■ WORK TASK
From the records below, please repeat exactly the line that has "Definition is_js_space (c", the line that has "(** [a.includes(x)] *)", and every line between them, and nothing else.

■ Collected data
● ● ● ● ●

(** * Tiny FOB v2: a shallow embedding of [index.js]

    [index.js] holds two variants of the same Express application: the
    first one (an ES module, lines 1-104) and the hardened one (CommonJS,
    lines 105-337).  The hardened variant is embedded in full; of the first
    variant the parts that the properties below refer to (start-up with its
    pool, [adminOK], [/status] and [/admin/last]) live in [Module V1].

    Modelling choices.
    - A JavaScript string is a sequence of UTF-16 code units.  The model has
      the strings whose code units are all below U+0100, as [string]s of
      8-bit characters, a character standing for the code unit of its
      number.  On these strings [toLowerCase], [trim], [split],
      [startsWith], [slice] and Postgres's [left] below are the operations
      of JavaScript and Postgres; strings with other code units are outside
      the model, and the literals of the source that begin with an emoji
      are written without it.
    - A value that may be [undefined] is an [option]; [a || b] on such values
      is [js_or].  Headers are strings.  A query parameter is a [QValue]: a
      string, or the array or object that Express builds for a repeated or
      bracketed parameter.
    - A computation that may throw returns a [completion].
    - A request handler is a function in the monad [M]: it reads and writes
      the process state [World] and emits the calls it makes on the response
      object, the console, the counter and the connection pool as a list of
      [action]s, in program order.  [await pool.query(..)] emits [Awaited]
      at the point where the handler resumes, with the time the query took
      to settle.  An exception that leaves a handler is the [result] of
      its run; what Express and Node do with it is outside the model.
    - The table [clicks] is part of [World]; each statement the code sends
      is a function on the table.  Whether the store answers, and how fast,
      is decided from outside, request by request and, at start-up,
      statement by statement ([Ctx]).
    - Express's router is [dispatch]: layers in the order of registration,
      paths matched segment by segment.
    - Library code (the WHATWG URL parser, Postgres casts, node-postgres's
      text for a parameter that is no string, json2csv, prom-client's
      exposition format, helmet, Express's parameter decoding, the key
      generator of express-rate-limit) is the interface [Platform].
    - Left out: the signal handlers of l.189-199, the [OPTIONS] method, and
      the pool's own [error] event. *)

From stdpp Require Import gmap strings list sorting pretty.
From Stdlib Require Import Ascii Sorting.Sorted Sorting.Permutation.

Local Open Scope string_scope.
Local Open Scope nat_scope.
Local Open Scope list_scope.

(** ** JavaScript values *)

(** The outcome of evaluating an expression or awaiting a promise: a value,
    or an exception carrying [e.message]. *)
Inductive completion (A : Type) : Type :=
| Normal (a : A)
| Throw (message : string).
Arguments Normal {A} a.
Arguments Throw {A} message.

(** [o || d] where [o] is a string or [undefined]: the empty string is falsy. *)
Definition js_or (o : option string) (d : string) : string :=
  match o with
  | Some s => if decide (s = "") then d else s
  | None => d
  end.

(** [o1 || o2] where both sides may be [undefined]. *)
Definition js_or_undef (o1 o2 : option string) : option string :=
  match o1 with
  | Some s => if decide (s = "") then o2 else Some s
  | None => o2
  end.

(** [toLowerCase] on one code unit below U+0100: the letters A-Z and the
    capitals U+00C0-U+00DE, of which U+00D7 is the multiplication sign and
    stays. *)
Definition lower_char (c : ascii) : ascii :=
  let n := nat_of_ascii c in
  if ((65 <=? n) && (n <=? 90))
     || ((192 <=? n) && (n <=? 222) && negb (n =? 215))
  then ascii_of_nat (n + 32) else c.

Fixpoint toLowerCase (s : string) : string :=
  match s with
  | EmptyString => EmptyString
  | String c r => String (lower_char c) (toLowerCase r)
  end.

(** The white space and line terminators of ECMAScript below U+0100, which
    [trim] strips: TAB, LF, VT, FF, CR, SP and NBSP (U+00A0). *)
Definition is_js_space (c : ascii) : bool :=
  let n := nat_of_ascii c in
  ((9 <=? n) && (n <=? 13)) || (n =? 32) || (n =? 160).

Fixpoint trimStart (s : string) : string :=
  match s with
  | EmptyString => EmptyString
  | String c r => if is_js_space c then trimStart r else s
  end.

Definition trimEnd (s : string) : string :=
  String.rev (trimStart (String.rev s)).

Definition trim (s : string) : string := trimEnd (trimStart s).

(** [s.split(sep)] for a separator of one character. *)
Fixpoint split (sep : ascii) (s : string) : list string :=
  match s with
  | EmptyString => [EmptyString]
  | String c r =>
      if decide (c = sep) then EmptyString :: split sep r
      else match split sep r with
           | h :: t => String c h :: t
           | [] => [String c EmptyString]
           end
  end.

(** [a.includes(x)] *)
Definition includes (a : list string) (x : string) : bool :=
  bool_decide (x ∈ a).

(** [s.startsWith(p)] *)
Definition startsWith (s p : string) : bool := String.prefix p s.

(** [s.slice(0, n)] *)
Definition slice0 (n : nat) (s : string) : string := String.substring 0 n s.

(** ** Query values *)

#[local] Set Warnings "-register-all".

(** A value of [req.query]. Express's query parser gives a string for a
    parameter written once, an array for a parameter written more than
    once ([?day=a&day=b]) and an object for a bracketed one ([?day[x]=a]);
    arrays and objects nest. *)
Inductive QValue : Type :=
| QStr (s : string)
| QArr (items : list QValue)
| QObj (fields : list (string * QValue)).

(** [o || d] on a query value that may be [undefined]: only the empty
    string is falsy, arrays and objects are truthy. *)
Definition js_or_value (o : option QValue) (d : QValue) : QValue :=
  match o with
  | Some (QStr s) => if decide (s = "") then d else QStr s
  | Some v => v
  | None => d
  end.

(** [String(v)], which [new URL(v)] applies to its argument: an array is
    its elements joined by commas; an object is ["[object Object]"], unless
    a field named [toString] hides the method, and then the conversion
    throws a [TypeError]. *)
Fixpoint ToString (v : QValue) : completion string :=
  match v with
  | QStr s => Normal s
  | QArr items =>
      (fix join (l : list QValue) : completion string :=
         match l with
         | [] => Normal ""
         | x :: r =>
             match ToString x with
             | Throw m => Throw m
             | Normal s =>
                 match r with
                 | [] => Normal s
                 | _ :: _ =>
                     match join r with
                     | Throw m => Throw m
                     | Normal t => Normal (s +:+ "," +:+ t)
                     end
                 end
             end
         end) items
  | QObj fields =>
      if bool_decide ("toString" ∈ fields.*1)
      then Throw "Cannot convert object to primitive value"
      else Normal "[object Object]"
  end.

(** [v.trim()]: a string has the method; on an array or an object the
    property is [undefined] or a query value, and the call throws a
    [TypeError]. *)
Definition trim_method (v : QValue) : completion string :=
  match v with
  | QStr s => Normal (trim s)
  | _ => Throw "(req.query.day || (intermediate value).toISOString(...).slice(...)).trim is not a function"
  end.

(** ** Configuration: [process.env] *)

Record ProcessEnv : Type := {
  FOB_ADMIN_PASS : option string;
  DATABASE_URL_var : option string;
  DEST_HOST_ALLOWLIST_var : option string;
  PORT : option string;
}.

Section Config.
Variable env : ProcessEnv.

(** l.133 *)
Definition ADMIN : string := js_or (FOB_ADMIN_PASS env) "testpass".

(** l.134 *)
Definition DATABASE_URL : string := js_or (DATABASE_URL_var env) "".

(** l.135-138 *)
Definition DEST_HOST_ALLOWLIST : list string :=
  filter (λ s, s ≠ "")
    ((λ s, toLowerCase (trim s)) <$>
       split "," (js_or (DEST_HOST_ALLOWLIST_var env) "")).
End Config.

(** ** Requests *)

(** The request methods; [OPTIONS], which Express answers by itself, is left
    out. *)
Inductive method : Type := GET | POST | HEAD | PUT | DELETE.

Global Instance method_eq_dec : EqDecision method.
Proof. solve_decision. Defined.

(** [headers] is keyed by lower-cased header names, as Node delivers them;
    [query] is [req.query]; [ip] is [req.ip]. *)
Record Request : Type := {
  req_method : method;
  path : string;
  query : gmap string QValue;
  headers : gmap string string;
  ip : option string;
}.

(** [req.get(name)] *)
Definition req_get (req : Request) (name : string) : option string :=
  headers req !! toLowerCase name.

(** l.141-143 *)
Definition adminOK (env : ProcessEnv) (req : Request) : bool :=
  bool_decide (req_get req "x-admin-pass" = Some (ADMIN env)).

(** ** The destination validator *)

(** The two properties of a parsed URL that the code reads. *)
Record URL : Type := { protocol : string; hostname : string }.

(** ** The event store *)

(** A row of the table [clicks]. Times are in milliseconds since the epoch. *)
Record Click : Type := {
  id : nat;
  ts : N;
  slug : string;
  dest : string;
  c_ip : string;
  ua : string;
}.

Global Instance Click_eq_dec : EqDecision Click.
Proof. solve_decision. Defined.

(** A row of [SELECT ts, slug, left(dest, 60) AS dest]. *)
Record LastRow : Type := { l_ts : N; l_slug : string; l_dest : string }.

(** ** Library code *)

Class Platform : Type := {
  (** [new URL(raw)]; throws a [TypeError] when [raw] is not an absolute URL.
      [protocol] comes back lower-cased with its colon. *)
  URL_new : string → completion URL;
  (** Express decodes a route parameter with [decodeURIComponent]. *)
  decode_param : string → completion string;
  (** [new Date(t).toISOString()] *)
  toISOString : N → string;
  (** Postgres [ts::date], in the time zone of the session. *)
  pg_date_of_ts : N → string;
  (** Postgres [$1::date]; the statement fails with Postgres's message
      when the text is not a date. *)
  pg_date_of_text : string → completion string;
  (** The text node-postgres sends for a query parameter that is an array
      or an object. *)
  prepareValue : QValue → string;
  (** [new Parser().parse(rows)] of json2csv. *)
  Parser_parse : list Click → completion string;
  (** [register.metrics()] of prom-client, as far as it depends on
      [clicks_total]. *)
  register_metrics : gmap string nat → string;
  (** The response headers that [helmet(..)] sets. *)
  helmet_headers : list (string * string);
  (** The default key generator of express-rate-limit. *)
  keyGenerator : Request → string;
}.

Section Validator.
Context `{Platform}.
Variable env : ProcessEnv.

(** l.243-252. The [try] block is [isAllowedDest_try]; [catch] turns every
    exception into [false]. [new URL(raw)] converts [raw] to a string
    first, inside the [try]. *)
Definition isAllowedDest_try (raw : QValue) : completion bool :=
  match ToString raw with
  | Throw m => Throw m
  | Normal s =>
      match URL_new s with
      | Throw m => Throw m
      | Normal u =>
          if bool_decide (protocol u ≠ "https:") && bool_decide (protocol u ≠ "http:")
          then Normal false
          else if decide (length (DEST_HOST_ALLOWLIST env) = 0) then Normal true
          else Normal (includes (DEST_HOST_ALLOWLIST env) (toLowerCase (hostname u)))
      end
  end.

Definition isAllowedDest (raw : QValue) : completion bool :=
  match isAllowedDest_try raw with
  | Normal b => Normal b
  | Throw _ => Normal false
  end.

(** l.257: [isAllowedDest(rawDest) ? rawDest : "https://example.com"] *)
Definition resolveDest (rawDest : QValue) : completion QValue :=
  match isAllowedDest rawDest with
  | Normal true => Normal rawDest
  | Normal false => Normal (QStr "https://example.com")
  | Throw m => Throw m
  end.
End Validator.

● ● ● ● ●

■ REPLY TO THE TASK
Definition is_js_space (c : ascii) : bool :=
  let n := nat_of_ascii c in
  ((9 <=? n) && (n <=? 13)) || (n =? 32) || (n =? 160).

Fixpoint trimStart (s : string) : string :=
  match s with
  | EmptyString => EmptyString
  | String c r => if is_js_space c then trimStart r else s
  end.

Definition trimEnd (s : string) : string :=
  String.rev (trimStart (String.rev s)).

Definition trim (s : string) : string := trimEnd (trimStart s).

(** [s.split(sep)] for a separator of one character. *)
Fixpoint split (sep : ascii) (s : string) : list string :=
  match s with
  | EmptyString => [EmptyString]
  | String c r =>
      if decide (c = sep) then EmptyString :: split sep r
      else match split sep r with
           | h :: t => String c h :: t
           | [] => [String c EmptyString]
           end
  end.

(** [a.includes(x)] *)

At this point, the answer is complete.